What I can’t grok is how you get that patterns are more likely than non-patterns in random collections. A bunch of things in a straight line are more easily described – they fit into a clear pattern – but if you throw a shitload of pebbles down on a football field, you won’t find bunches of them in straight lines any more often than random chance would dictate. The simplicity of algorithmic description does not reveal itself in actual appearance of objects.
I really need to drop out here; I can’t do this debate justice, and I’m starting to repeat myself.
ETA: I think I agree with Voyager, but I’m not completely clear on that, either.
THE PENNY DROPS! (I ain’t as stupid as I may seem!)
I was envisioning the appearance of a thing all in one quantum leap!
Hawking once said that anything could pop out of a black hole, and I understood that to mean any object, all at once, wholly formed.
That’s what I was thinking Half Man Half Wit was describing: a mind, or a library, or even a cosmos, popping up in a “big bang” instant. One tick of the clock, nothing. Next tick of the clock, the fully formed shebang.
I wasn’t thinking of a whole bunch of intermediate steps.
I gonna go now and play with my ABC blocks. Thank you for your patience!
Yes, there are some books that can be easily generated, but most (in the limit of infinite length books, almost all) can’t; in fact, most will have a program not much shorter than the book itself. But the point is, in generating the whole library, you get all of those books, as well. The whole thing is merely to show that a collection of things may be less complex than (at least some) of the things it contains (which is, I think, an uncontroversial, if counterintuitive assertion).
Trinopus, yes, I think you’ve got it now—what needs to be randomly produced is only an initial seed, the compressed version, on which then natural evolution acts (nothing ever pops up randomly from nothing, you need at least something like natural laws allowing this sort of thing to happen, meaning you don’t really have ‘nothing’). Just keep the analogy of the world being a computer in mind (we know that its laws are at least capable of supporting computation): what needs to be produced randomly corresponds to programs/inputs, not the ultimate outputs.

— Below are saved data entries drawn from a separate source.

Lemma start_game_keeps_timers_witness :
  ∃ w' outs,
    start_game "a" (Some two_questions) None 2000
      (after ann_answers_correctly) = Some (w', outs)
    ∧ timers w' = timers (after ann_answers_correctly).
Proof.
  eexists _, _. split; [vm_compute; reflexivity|].
  eapply (start_game_keeps_timers "a" (Some two_questions) None 2000).
  vm_compute. reflexivity.
Defined.

(** ** The stored buzz point (C4) *)

(** C4, as the code has it: after a successful buzz the caller is the
    recorded buzzer and the stored [buzzPoint] is the supplied value as it
    is when that is a number (negative ones included), and 0 otherwise. *)
Theorem buzz_stores_point w sid point w' outs :
  buzz sid point w = Some (w', outs) → callback sid success ∈ outs →
  ∃ c l party' gs',
    partyOf w sid = Some c
    ∧ getParty w' c = Some (l, party')
    ∧ gameState party' = Some gs'
    ∧ buzzedPlayerId gs' = Some sid
    ∧ buzzPoint gs' = match point with JS.Number n => n | _ => 0%Z end.
Proof.
  unfold buzz, reject. intros H Hin.
  assert (∀ e, callback sid success ∉ [callback sid (failure e)]) as Hrej.
  { intros e He. by apply list_elem_of_singleton in He. }
  destruct (partyOf w sid) as [c|];
    [|injection H as <- <-; by apply Hrej in Hin].
  destruct (getParty w c) as [[l party]|] eqn:Hg;
    [|injection H as <- <-; by apply Hrej in Hin].
  destruct (gameState party) as [gs|];
    [|injection H as <- <-; by apply Hrej in Hin].
  destruct (someone_buzzed gs);
    [injection H as <- <-; by apply Hrej in Hin|].
  destruct (buzzLocked gs);
    [injection H as <- <-; by apply Hrej in Hin|].
  case_decide; [injection H as <- <-; by apply Hrej in Hin|].
  injection H as <- <-. apply getParty_Some in Hg as [Hc Hl].
  eexists c, l, _, _. split; [done|]. split.
  - apply getParty_Some. simpl. split; [done|]. apply lookup_insert_eq.
  - by split_and!.
Qed.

But in a sense a library with every “book” of one million characters has less information than a library with a single book. It does not have zero information since it does not contain many books of 1,000,002 characters. Programs to generate outputs with little information (all possible strings) are of course less complex than programs to generate output with significant information.
Just consider a channel carrying books from your all possible million character book library. Any noise on this channel cannot be corrected, since any noise not adding or removing characters will result in a valid book in the library. A stuck at zero or stuck at one fault on the channel will also result in valid books.
So while your point is literally correct, it just says that it is less complex to generate random junk than output with meaning. (The randomness is not important here, since random strings carry lots of information. It is that all strings are generated.)